Unexpected asymmetric distribution of cholesterol and phospholipids in equilibrium model membranes.

Abstract

Lipid compositional asymmetry across the leaflets of the plasma membrane is a ubiquitous feature in eukaryotic cells. How this asymmetry is maintained is thought to be primarily controlled by active transport of lipids between leaflets. This strategy is facilitated by the fact that long tail phospholipids and sphingolipids diffuse through the lipid bilayer slowly - taking many hours or days. However, a lipid like cholesterol - which is the most abundant lipid in the plasma membrane of animal cells - has been harder to pin-point in terms of its favored side. In the present work we show that when a saturated lipid is added to a mix of the unsaturated lipid palmitoyl-oleoyl-phosphatidylcholine (POPC) and cholesterol, both cholesterol and the long tail phospholipids organize asymmetrically across the membrane's leaflets naturally.
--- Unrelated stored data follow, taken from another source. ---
(* ===== verification/Xv6ProcInv.v ===== *)
(** * The processes and their memory

    The pages of the machine are free, or kernel stacks, or in an address
    space; the stacks and the address spaces are those of the slots of the
    table that own one.  Every step of every process keeps this and the table
    ([proc_step_inv]), against the interface [VmLaws] only. *)
From S2P Require Import Prelude Xv6Proc Xv6ProcTree.

(** ** What the slots of the table own *)

(** A slot has an address space once the process is started, and in the last
    step of fork. *)
Definition has_dir (q : proc) : bool :=
  match state q with UNUSED => false | EMBRYO => bool_decide (parent q <> None) | _ => true end.

Definition owns (q : proc) : Z * option (Z * Z) := (kstack q, if has_dir q then Some (pgdir q, sz q) else None).

Record res_ok (rs : list (Z * option (Z * Z))) (K : gset Z) (S : gmap Z (Z * gset Z)) : Prop := mk_res_ok {
  r_stack p : p ∈ K <-> p <> 0 /\ exists i o, rs !! i = Some (p, o);
  r_sinj i j p o o' : p <> 0 -> rs !! i = Some (p, o) -> rs !! j = Some (p, o') -> i = j;
  r_dir i p d s : rs !! i = Some (p, Some (d, s)) -> exists ps, S !! d = Some (s, ps);
  r_dinj i j p p' d s s' : rs !! i = Some (p, Some (d, s)) -> rs !! j = Some (p', Some (d, s')) -> i = j;
  r_dom d v : S !! d = Some v -> exists i p s, rs !! i = Some (p, Some (d, s)) }.

(** The pages that are somewhere. *)
Definition held (F K : gset Z) (S : gmap Z (Z * gset Z)) (p : Z) : Prop :=
  p ∈ F \/ p ∈ K \/ exists d s ps, S !! d = Some (s, ps) /\ p ∈ ps.

Section res.
Context (rs : list (Z * option (Z * Z))) (K : gset Z) (S : gmap Z (Z * gset Z)) (Hres : res_ok rs K S).

Lemma slot_lookup i y x j : rs !! i = Some y -> <[i := x]> rs !! j = if decide (j = i) then Some x else rs !! j.
Proof.
  intros Hi. case_decide as E; [subst; apply list_lookup_insert_eq; by eapply lookup_lt_Some|by apply list_lookup_insert_ne].
Qed.

Ltac slots := repeat match goal with
  | H : <[_ := _]> rs !! _ = Some _ |- _ => erewrite slot_lookup in H by eassumption; case_decide; simplify_eq
  end.

Lemma res_set_stack i o p : rs !! i = Some (0, o) -> p ∉ K -> p <> 0 -> res_ok (<[i := (p, o)]> rs) ({[p]} ∪ K) S.
Proof.
  intros Hi Hp Hp0. destruct Hres as [Hs Hsi Hd Hdi Hdom].
  assert (forall j o', rs !! j <> Some (p, o')) as Hno by (intros j o' Hj; apply Hp, Hs; eauto).
  constructor.
  - intros p'. rewrite elem_of_union, elem_of_singleton, Hs. split.
    + intros [-> | (Hp' & j & o' & Hj)]; [split; [done|]; exists i, o; by erewrite slot_lookup, decide_True by done|].
      split; [done|]. exists j, o'. erewrite slot_lookup by done. case_decide; [congruence|done].
    + intros (Hp' & j & o' & Hj). slots; eauto.
  - intros j j' p' o' o'' Hp' Hj Hj'. slots; try done; try naive_solver; by eapply Hsi.
  - intros j p' d s Hj. slots; by eapply Hd.
  - intros j j' p' p'' d s s' Hj Hj'. slots; try done; by eapply Hdi.
  - intros d v Hv. destruct (Hdom d v Hv) as (j & p' & s & Hj). destruct (decide (j = i)) as [-> |].
    + simplify_eq. exists i, p, s. by erewrite slot_lookup, decide_True by done.
    + exists j, p', s. by rewrite list_lookup_insert_ne.
Qed.

Lemma res_drop_stack i o p : rs !! i = Some (p, o) -> p <> 0 -> res_ok (<[i := (0, o)]> rs) (K ∖ {[p]}) S.
Proof.
  intros Hi Hp0. destruct Hres as [Hs Hsi Hd Hdi Hdom]. constructor.
  - intros p'. rewrite elem_of_difference, elem_of_singleton, Hs. split.
    + intros ((Hp' & j & o' & Hj) & Hne). split; [done|]. exists j, o'. erewrite slot_lookup by done. case_decide; [congruence|done].
    + intros (Hp' & j & o' & Hj). slots. split; [eauto|]. intros ->. by assert (j = i) by (by eapply Hsi).
  - intros j j' p' o' o'' Hp' Hj Hj'. slots; try done; by eapply Hsi.
  - intros j p' d s Hj. slots; by eapply Hd.
  - intros j j' p' p'' d s s' Hj Hj'. slots; try done; by eapply Hdi.
  - intros d v Hv. destruct (Hdom d v Hv) as (j & p' & s & Hj). destruct (decide (j = i)) as [-> |].
    + simplify_eq. exists i, 0, s. by erewrite slot_lookup, decide_True by done.
    + exists j, p', s. by rewrite list_lookup_insert_ne.
Qed.

Lemma stack_same i p o o' p' : rs !! i = Some (p, o) ->
  (exists j o'', <[i := (p, o')]> rs !! j = Some (p', o'')) <-> exists j o'', rs !! j = Some (p', o'').
Proof.
  intros Hi. split; intros (j & o'' & Hj).
  - slots; eauto.
  - destruct (decide (j = i)) as [-> |]; [simplify_eq; exists i, o'; by erewrite slot_lookup, decide_True by done|].
    exists j, o''. by rewrite list_lookup_insert_ne.
Qed.
(* ===== verification/Xv6ProcVm.v ===== *)
(** * kalloc.c and vm.c as the memory of the processes

    The instance of the interface of [Xv6Proc]: the operations are those of
    [Xv6Vm], and their lemmas give the laws.  Pages are named by their kernel
    address. *)
From S2P Require Import Prelude Mem Mmu Xv6Vm Xv6VmRep Xv6VmOps Xv6VmUser Xv6Proc.

Definition done_ {A} (m : V A) (s : vmst) : option (A * vmst) := match m s with Ok r s' => Some (r, s') | _ => None end.

Lemma done_ends {A} (m : V A) Q s : wp m Q s -> exists r s', done_ m s = Some (r, s') /\ Q r s'.
Proof. intros Hw. destruct (wp_ends _ _ _ Hw) as (r & s' & E & HQ). exists r, s'. unfold done_. by rewrite E. Qed.

Section instance.
Context (kend kdata : Z) (LAY : layout_ok kend kdata).

Local Instance xv6_vm : Vm vmst := {
  vm_kalloc := done_ kalloc;
  vm_kfree v s := snd <$> done_ (kfree kend v) s;
  vm_copyuvm d n := done_ (copyuvm kend kdata d n);
  vm_freevm d s := snd <$> done_ (freevm kend d) s;
  vm_allocuvm d o n := done_ (allocuvm kend d o n);
  vm_deallocuvm d o n := done_ (deallocuvm kend d o n) }.

(** An address space of size [n] with the pages [pg]: everything below the size
    is mapped, and no other user page. *)
Definition space (s : vmst) (a n : Z) (pg : gset Z) : Prop :=
  exists d T M, a = kva d /\ as_ok kend (mem s) d T M /\ (forall x, x ∈ pg <-> exists p, owned d T M p /\ x = kva p) /\
    0 <= n < KERNBASE /\ (forall v, 0 <= v < pgup n -> is_Some (M !! v)) /\ (forall v, pgup n <= v < UPAGE -> M !! v = None).

Definition frees (s : vmst) (F : gset Z) (l : list Z) : Prop := free_ok kend s l /\ forall x, x ∈ F <-> exists p, p ∈ l /\ x = kva p.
In these extruded unilamellar vesicles, most cholesterol as well as the saturated lipid - dipalmitoylphosphatidylcholine (DPPC) or sphingomyelin (SM) - segregated to the inner leaflet while POPC preferentially localized in the outer leaflet. This asymmetric arrangement generated a slight phospholipid number imbalance favoring the outer leaflet and thus opposite to where cholesterol and the saturated lipids preferentially partitioned. These results were obtained using Magic Angle Spinning (MAS) NMR in combination with Small Angle Neutron Scattering (SANS) using isotope labeling to differentiate lipid species. We suggest that sidedness in membranes can be driven by thermodynamic processes. In addition, our MAS NMR results show that the lower bound for cholesterol's flip-flop half-time at 45°C is 10ms, which is at least two orders of magnitude slower than current MD simulations predict. This result stands in stark contrast to previous work that suggested that cholesterol's flip-flop half-time at 37°C has an upper bound of 10ms.